Tra i punti principali sostenuti da Marcel van den Hout trova spazio il working memory taxing. Vediamo quali sono e perché tra essi il working memory taxing riveste una certa importanza:
- L’EMDR e altri interventi efficaci sul trauma sembrano agire attraverso la riduzione della vividezza dei ricordi traumatici (Engelhard et al., 2010). La forza immaginativa del ricordo traumatico viene offuscata e questo significa una minor sensazione di realtà imminente, minor attivazione emotiva, maggior capacità di riflessione e rielaborazione del ricordo. Questa riduzione della vividezza potrebbe essere il mediatore comune dei diversi interventi efficaci sul trauma.

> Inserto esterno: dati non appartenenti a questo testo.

Definition set_cl_id (v : N) (c : Client) : Client := ltac:(field_update Client_eta cl_id v c).
Definition set_cl_registered (v : bool) (c : Client) : Client := ltac:(field_update Client_eta cl_registered v c).
Definition set_cl_pass_accepted (v : bool) (c : Client) : Client := ltac:(field_update Client_eta cl_pass_accepted v c).
Definition set_cl_modes (v : ClientModeSet) (c : Client) : Client := ltac:(field_update Client_eta cl_modes v c).
Definition set_cl_command_budget_tokens (v : Z) (c : Client) : Client := ltac:(field_update Client_eta cl_command_budget_tokens v c).
Definition set_cl_command_budget_updated (v : Z) (c : Client) : Client := ltac:(field_update Client_eta cl_command_budget_updated v c).
Definition set_cl_command_throttle_notice_time (v : Z) (c : Client) : Client := ltac:(field_update Client_eta cl_command_throttle_notice_time v c).
Definition set_cl_flood_budget_tokens (v : Z) (c : Client) : Client := ltac:(field_update Client_eta cl_flood_budget_tokens v c).
Definition set_cl_flood_budget_updated (v : Z) (c : Client) : Client := ltac:(field_update Client_eta cl_flood_budget_updated v c).
Definition set_cl_flood_violation_window (v : Z) (c : Client) : Client := ltac:(field_update Client_eta cl_flood_violation_window v c).
Definition set_cl_flood_violation_count (v : Z) (c : Client) : Client := ltac:(field_update Client_eta cl_flood_violation_count v c).
Definition set_cl_oper_permissions (v : N) (c : Client) : Client := ltac:(field_update Client_eta cl_oper_permissions v c).
Definition set_cl_snotice_mask (v : N) (c : Client) : Client := ltac:(field_update Client_eta cl_snotice_mask v c).
Definition set_cl_pmstats_enabled (v : bool) (c : Client) : Client := ltac:(field_update Client_eta cl_pmstats_enabled v c).
Definition set_cl_nick (v : cstr) (c : Client) : Client := ltac:(field_update Client_eta cl_nick v c).
Definition set_cl_user (v : cstr) (c : Client) : Client := ltac:(field_update Client_eta cl_user v c).
Definition set_cl_realname (v : cstr) (c : Client) : Client := ltac:(field_update Client_eta cl_realname v c).
Definition set_cl_away (v : cstr) (c : Client) : Client := ltac:(field_update Client_eta cl_away v c).
Definition set_cl_account_name (v : cstr) (c : Client) : Client := ltac:(field_update Client_eta cl_account_name v c).
Definition set_cl_cap_negotiating (v : bool) (c : Client) : Client := ltac:(field_update Client_eta cl_cap_negotiating v c).
Definition set_cl_cap_version (v : N) (c : Client) : Client := ltac:(field_update Client_eta cl_cap_version v c).
Definition set_cl_capabilities (v : N) (c : Client) : Client := ltac:(field_update Client_eta cl_capabilities v c).
Definition set_cl_sasl_state (v : ClientSaslState) (c : Client) : Client := ltac:(field_update Client_eta cl_sasl_state v c).
Definition set_cl_sasl_buffer (v : cstr) (c : Client) : Client := ltac:(field_update Client_eta cl_sasl_buffer v c).
Definition set_cl_ircv3_client_tags (v : cstr) (c : Client) : Client := ltac:(field_update Client_eta cl_ircv3_client_tags v c).
Definition set_cl_real_ip (v : cstr) (c : Client) : Client := ltac:(field_update Client_eta cl_real_ip v c).
Definition set_cl_real_host (v : cstr) (c : Client) : Client := ltac:(field_update Client_eta cl_real_host v c).
Definition set_cl_display_host (v : cstr) (c : Client) : Client := ltac:(field_update Client_eta cl_display_host v c).
Definition set_cl_account_vhost_active (v : bool) (c : Client) : Client := ltac:(field_update Client_eta cl_account_vhost_active v c).
Definition set_cl_webirc_active (v : bool) (c : Client) : Client := ltac:(field_update Client_eta cl_webirc_active v c).
Definition set_cl_nospoof_started (v : bool) (c : Client) : Client := ltac:(field_update Client_eta cl_nospoof_started v c).
Definition set_cl_nospoof_verified (v : bool) (c : Client) : Client := ltac:(field_update Client_eta cl_nospoof_verified v c).
Definition set_cl_nospoof_deadline (v : Z) (c : Client) : Client := ltac:(field_update Client_eta cl_nospoof_deadline v c).
Definition set_cl_nospoof_cookie (v : cstr) (c : Client) : Client := ltac:(field_update Client_eta cl_nospoof_cookie v c).
Definition set_cl_version_requested (v : bool) (c : Client) : Client := ltac:(field_update Client_eta cl_version_requested v c).
Definition set_cl_version_received (v : bool) (c : Client) : Client := ltac:(field_update Client_eta cl_version_received v c).
Definition set_cl_client_version (v : cstr) (c : Client) : Client := ltac:(field_update Client_eta cl_client_version v c).
Definition set_cl_website_requested (v : bool) (c : Client) : Client := ltac:(field_update Client_eta cl_website_requested v c).
Definition set_cl_website_received (v : bool) (c : Client) : Client := ltac:(field_update Client_eta cl_website_received v c).
Definition set_cl_client_website (v : cstr) (c : Client) : Client := ltac:(field_update Client_eta cl_client_website v c).
Definition set_cl_dns_state (v : ClientDnsState) (c : Client) : Client := ltac:(field_update Client_eta cl_dns_state v c).
Definition set_cl_dnsbl_state (v : ClientDnsblState) (c : Client) : Client := ltac:(field_update Client_eta cl_dnsbl_state v c).
Definition set_cl_dnsbl_deadline (v : Z) (c : Client) : Client := ltac:(field_update Client_eta cl_dnsbl_deadline v c).
Definition set_cl_geoip_complete (v : bool) (c : Client) : Client := ltac:(field_update Client_eta cl_geoip_complete v c).
Definition set_cl_fd_shutdown (v : bool) (c : Client) : Client := ltac:(field_update Client_eta cl_fd_shutdown v c).
Definition set_cl_signon_time (v : Z) (c : Client) : Client := ltac:(field_update Client_eta cl_signon_time v c).
Definition set_cl_last_activity (v : Z) (c : Client) : Client := ltac:(field_update Client_eta cl_last_activity v c).
Definition set_cl_last_liveness_activity (v : Z) (c : Client) : Client := ltac:(field_update Client_eta cl_last_liveness_activity v c).
Definition set_cl_ping_pending (v : bool) (c : Client) : Client := ltac:(field_update Client_eta cl_ping_pending v c).
Definition set_cl_ping_deadline (v : Z) (c : Client) : Client := ltac:(field_update Client_eta cl_ping_deadline v c).
Definition set_cl_ping_token (v : cstr) (c : Client) : Client := ltac:(field_update Client_eta cl_ping_token v c).
Definition set_cl_silence_count (v : nat) (c : Client) : Client := ltac:(field_update Client_eta cl_silence_count v c).
Definition set_cl_silence_list (v : list cstr) (c : Client) : Client := ltac:(field_update Client_eta cl_silence_list v c).
Definition set_cl_watch_count (v : nat) (c : Client) : Client := ltac:(field_update Client_eta cl_watch_count v c).
Definition set_cl_watch_list (v : list cstr) (c : Client) : Client := ltac:(field_update Client_eta cl_watch_list v c).
Definition set_cl_quit_reason (v : cstr) (c : Client) : Client := ltac:(field_update Client_eta cl_quit_reason v c).
Definition set_cl_channel_count (v : nat) (c : Client) : Client := ltac:(field_update Client_eta cl_channel_count v c).
Definition set_cl_channels (v : list ptr) (c : Client) : Client := ltac:(field_update Client_eta cl_channels v c).
Definition set_cl_oper_name (v : cstr) (c : Client) : Client := ltac:(field_update Client_eta cl_oper_name v c).
Definition set_cl_dns_deadline (v : Z) (c : Client) : Client := ltac:(field_update Client_eta cl_dns_deadline v c).
Definition set_cl_inbuf (v : cstr) (c : Client) : Client := ltac:(field_update Client_eta cl_inbuf v c).
Definition set_cl_input_want_write (v : bool) (c : Client) : Client := ltac:(field_update Client_eta cl_input_want_write v c).
Definition set_cl_tls_want_write (v : bool) (c : Client) : Client := ltac:(field_update Client_eta cl_tls_want_write v c).
Definition set_cl_geoip (v : ClientGeoIP) (c : Client) : Client := ltac:(field_update Client_eta cl_geoip v c).
Definition set_cl_webirc_gateway_ip (v : cstr) (c : Client) : Client := ltac:(field_update Client_eta cl_webirc_gateway_ip v c).
Definition set_cl_webirc_gateway_name (v : cstr) (c : Client) : Client := ltac:(field_update Client_eta cl_webirc_gateway_name v c).
Definition set_cl_webirc_supplied_host (v : cstr) (c : Client) : Client := ltac:(field_update Client_eta cl_webirc_supplied_host v c).

(** A channel mask, an entry of +b, +e or +I. *)
Record ChannelMaskEntry := MkMask { mask : cstr; protected_authorized : bool }.

Record ChannelMember := MkMember {
  m_client : ptr;
  m_privileges : ChannelPrivilegeSet;
  m_manual : ChannelPrivilegeSet;
  m_service : ChannelPrivilegeSet }.

Definition ChannelMember_eta (m : ChannelMember) : ChannelMember :=
  MkMember (m_client m) (m_privileges m) (m_manual m) (m_service m).

Definition set_m_client (v : ptr) (m : ChannelMember) : ChannelMember := ltac:(field_update ChannelMember_eta m_client v m).
Definition set_m_privileges (v : ChannelPrivilegeSet) (m : ChannelMember) : ChannelMember := ltac:(field_update ChannelMember_eta m_privileges v m).
Definition set_m_manual (v : ChannelPrivilegeSet) (m : ChannelMember) : ChannelMember := ltac:(field_update ChannelMember_eta m_manual v m).
Definition set_m_service (v : ChannelPrivilegeSet) (m : ChannelMember) : ChannelMember := ltac:(field_update ChannelMember_eta m_service v m).

Record Channel := MkChannel {
  ch_name : cstr;
  ch_modes : ChannelModeSet;
  ch_topic : cstr;
  ch_topic_setter : cstr;
  ch_topic_time : Z;
  ch_key : cstr;
  ch_user_limit : Z;
  ch_join_throttle_count : Z;
  ch_join_throttle_seconds : Z;
  ch_join_throttle_window_count : Z;
  ch_join_throttle_window_start : Z;
  ch_limit_redirect : cstr;
  ch_ban_redirect : cstr;
  ch_chanserv_policy_loaded : bool;
  ch_chanserv_policy_valid : bool;
  ch_chanserv_founder : cstr;
  ch_chanserv_mode_lock : ChannelModeSet;
  ch_chanserv_secure_ops : bool;
  ch_chanserv_successor : cstr;
  ch_chanserv_greeting : cstr;
  ch_ban_list : list ChannelMaskEntry;
  ch_exception_list : list ChannelMaskEntry;
  ch_invite_exception_list : list ChannelMaskEntry;
  ch_invites : list N;
  ch_members : list ChannelMember;
  ch_member_count : nat }.

Definition Channel_eta (ch : Channel) : Channel :=
  MkChannel (ch_name ch) (ch_modes ch) (ch_topic ch) (ch_topic_setter ch) (ch_topic_time ch)
    (ch_key ch) (ch_user_limit ch) (ch_join_throttle_count ch) (ch_join_throttle_seconds ch)
    (ch_join_throttle_window_count ch) (ch_join_throttle_window_start ch)
    (ch_limit_redirect ch) (ch_ban_redirect ch) (ch_chanserv_policy_loaded ch)
    (ch_chanserv_policy_valid ch) (ch_chanserv_founder ch) (ch_chanserv_mode_lock ch)
    (ch_chanserv_secure_ops ch) (ch_chanserv_successor ch) (ch_chanserv_greeting ch)
    (ch_ban_list ch) (ch_exception_list ch) (ch_invite_exception_list ch) (ch_invites ch)
    (ch_members ch) (ch_member_count ch).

- Il meccanismo con cui avviene la riduzione della vividezza non è l’abituazione, non basta esporsi più volte al ricordo o ripetutamente riviverlo perché questo perda le proprie caratteristiche immaginative.
- Il meccanismo non è la sincronizzazione dei due emisferi, la riconnessione tra gli stessi, il passaggio dell’informazione tra un emisfero e l’altro. Infatti non si hanno variazioni nell’elettroencefalogramma (Samara et al., 2011) ma soprattutto la stimolazione verticale ottiene i medesimi risultati di quella orizzontale.
- Veniamo ora al capitolo working memory taxing: il meccanismo sembra essere un processo di appesantimento della memoria di lavoro durante il recupero del ricordo traumatico (van den Hout et al., 2011). Stimolando la memoria di lavoro (working memory), che ha capacità limitate, attraverso un secondo compito (es: seguire il movimento delle dita) questa non sarebbe più in grado di recuperare le informazioni traumatiche con la stessa vividezza. Si aprirebbe così lo spazio a un’elaborazione più distaccata del materiale mnestico comunque rievocato.
- L’ipotesi del working memory taxing è confermata dal fatto che altri esercizi che notoriamente appesantiscono la memoria lavoro, come l’esecuzione di alcuni compiti matematici che richiedono la memorizzazione di una serie di numeri, ottengono gli stessi effetti in termini di riduzione della vividezza dei ricordi negativi.
- Un’altra interessante conclusione riguarda l’utilizzo dei beep (rumori alternati), piuttosto che dei movimenti oculari. I beep non appesantiscono la memoria di lavoro. E in effetti un recente studio (van den Hout et al., 2012) mostra come ottengano risultati significativamente inferiori all’uso dei movimenti oculari, anche se considerati una stimolazione bilaterale. Quindi la sostituzione della stimolazione oculare con quella uditiva è sconsigliata e prematura.
- Infine, il protocollo di intervento EMDR prevede l’uso delle stimolazioni bilaterali per rinforzare immaginazioni e ricordi positivi. Questa procedura avrebbe senso clinico se si potesse sostenere l’ipotesi che la sincronizzazione degli emisferi favorisce l’elaborazione del ricordo. Ma non è così (vedi punto 3). Nel paradigma del working memory taxing sostenere un immaginazione positiva durante una stimolazione oculare, cioè durante l’appesantimento della memoria lavoro, significa rendere più difficile il mantenimento di un immagine vivida nella memoria. Insomma, ostacola proprio l’obiettivo che si propone.
La sintesi finale di van den Hout non si caratterizza come una sintesi contro la terapia EMDR. Anche perché la terapia EMDR non è solo questo. Il paradigma del working memory taxing rappresenta invece un atteso chiarimento circa i meccanismi che stanno alla base di questa tecnica e il razionale che ne emerge è limpido: modalità che appesantiscono la memoria lavoro durante il recupero di ricordi traumatici ne favoriscono la rielaborazione.